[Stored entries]
- Opening Delimiter -

(* ===== verification/EvmCopies.v ===== *)
(** * The copying instructions

    CODECOPY, CALLDATACOPY, RETURNDATACOPY ([instructions/system.rs]) and MCOPY
    ([instructions/heap.rs]) against the EVM's view of memory as an unbounded
    array of bytes that starts out zero; and where the width of [usize] shows in
    their outcome. *)

From stdpp Require Import list.
From S2P Require Import Prelude Resources U256 SystemInterface EvmStack SliceVec EvmConstants Gas.
From S2P Require Import Bytecode EvmState EvmInstructions EvmLogic EvmSafety EvmSemantics.

(** Byte [i] of an array that continues with zeros. *)
Definition byte_at (l : list Z) (i : Z) : Z := default 0 (l !! Z.to_nat i).

(** [mem'] is [mem] with [len] bytes of [src] from [offset] on copied to [dst]. *)
Definition copied (src mem mem' : list Z) (dst offset len : Z) : Prop :=
  ∀ i, 0 ≤ i →
    byte_at mem' i
    = if (dst <=? i) && (i <? dst + len) then byte_at src (offset + (i - dst)) else byte_at mem i.

Lemma byte_at_zeros l k i : byte_at (l ++ repeat 0 k) i = byte_at l i.
Proof.
  unfold byte_at. destruct (decide (Z.to_nat i < length l)%nat).
  - by rewrite lookup_app_l.
  - rewrite lookup_app_r by lia. rewrite (lookup_ge_None_2 l) by lia. cbn.
    destruct (_ !! _) eqn:E; [|done]. by apply list_elem_of_lookup_2, list_elem_of_In, repeat_spec in E.
Qed.

Lemma byte_at_beyond l i : Z.of_nat (length l) ≤ i → byte_at l i = 0.
Proof. intros H. unfold byte_at. by rewrite lookup_ge_None_2 by lia. Qed.

Lemma byte_at_splice data start bytes i :
  0 ≤ start → start + Z.of_nat (length bytes) ≤ Z.of_nat (length data) → 0 ≤ i →
  byte_at (splice data start bytes) i
  = if (start <=? i) && (i <? start + Z.of_nat (length bytes)) then byte_at bytes (i - start)
    else byte_at data i.
Proof.
  intros Hs Hl Hi. unfold byte_at, splice.
  destruct (Z.leb_spec start i); cbn [andb].
  2:{ rewrite lookup_app_l by (rewrite length_take; lia). by rewrite lookup_take_lt by lia. }
  rewrite lookup_app_r by (rewrite length_take; lia). rewrite length_take.
  replace (Z.to_nat i - Z.to_nat start `min` length data)%nat with (Z.to_nat (i - start)) by lia.
  destruct (Z.ltb_spec i (start + Z.of_nat (length bytes))).
  - by rewrite lookup_app_l by lia.
  - rewrite lookup_app_r, lookup_drop by lia. do 2 f_equal. lia.
Qed.

Lemma copy_and_zeropad_spec src len i :
  0 ≤ len → 0 ≤ i < len →
  Z.of_nat (length (copy_and_zeropad src len)) = len
  ∧ byte_at (copy_and_zeropad src len) i = byte_at src i.
Proof.
  intros Hlen Hi. unfold copy_and_zeropad. cbn zeta.
  split; [rewrite length_app, length_take, repeat_length; lia|].
  rewrite byte_at_zeros. unfold byte_at.
  destruct (decide (Z.to_nat i < length src)%nat).
  - by rewrite lookup_take_lt by lia.
  - rewrite !lookup_ge_None_2; [done|lia|rewrite length_take; lia].
Qed.

Section Copies.
Context {R : Ruint} {RS : RuintSpec} {UZ : Usize} {FT : Features} {SYS : System}.

(** A source offset past the end, or too large for [usize], reads zeros. *)
Lemma byte_at_get_from src offset i :
  bytes_ok src → is_u256 offset → 0 ≤ i →
  byte_at (get_from src (u256_try_to_usize offset)) i = byte_at src (offset + i).
Proof.
  intros [_ Hl] Ho Hi. pose proof (proj1 Ho) as H0. rewrite u256_try_to_usize_spec by done.
  unfold checked. destruct (Z.leb_spec 0 offset), (Z.ltb_spec offset (2 ^ usize_bits));
    cbn [andb get_from]; try lia.
  - destruct (Z.leb_spec offset (Z.of_nat (length src))).
    + unfold byte_at. rewrite lookup_drop. do 2 f_equal. lia.
    + rewrite (byte_at_beyond src) by lia. done.
  - rewrite (byte_at_beyond src) by lia. done.
Qed.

- Closing Delimiter -

◆ Assignment ◆
There is a line with "Lemma byte_at_get_from src" and a line with "- destruct (Z.leb_spec" above. Copy exactly those two lines and all lines between them, with nothing else.

◆ Written solution ◆
Lemma byte_at_get_from src offset i :
  bytes_ok src → is_u256 offset → 0 ≤ i →
  byte_at (get_from src (u256_try_to_usize offset)) i = byte_at src (offset + i).
Proof.
  intros [_ Hl] Ho Hi. pose proof (proj1 Ho) as H0. rewrite u256_try_to_usize_spec by done.
  unfold checked. destruct (Z.leb_spec 0 offset), (Z.ltb_spec offset (2 ^ usize_bits));
    cbn [andb get_from]; try lia.
  - destruct (Z.leb_spec offset (Z.of_nat (length src))).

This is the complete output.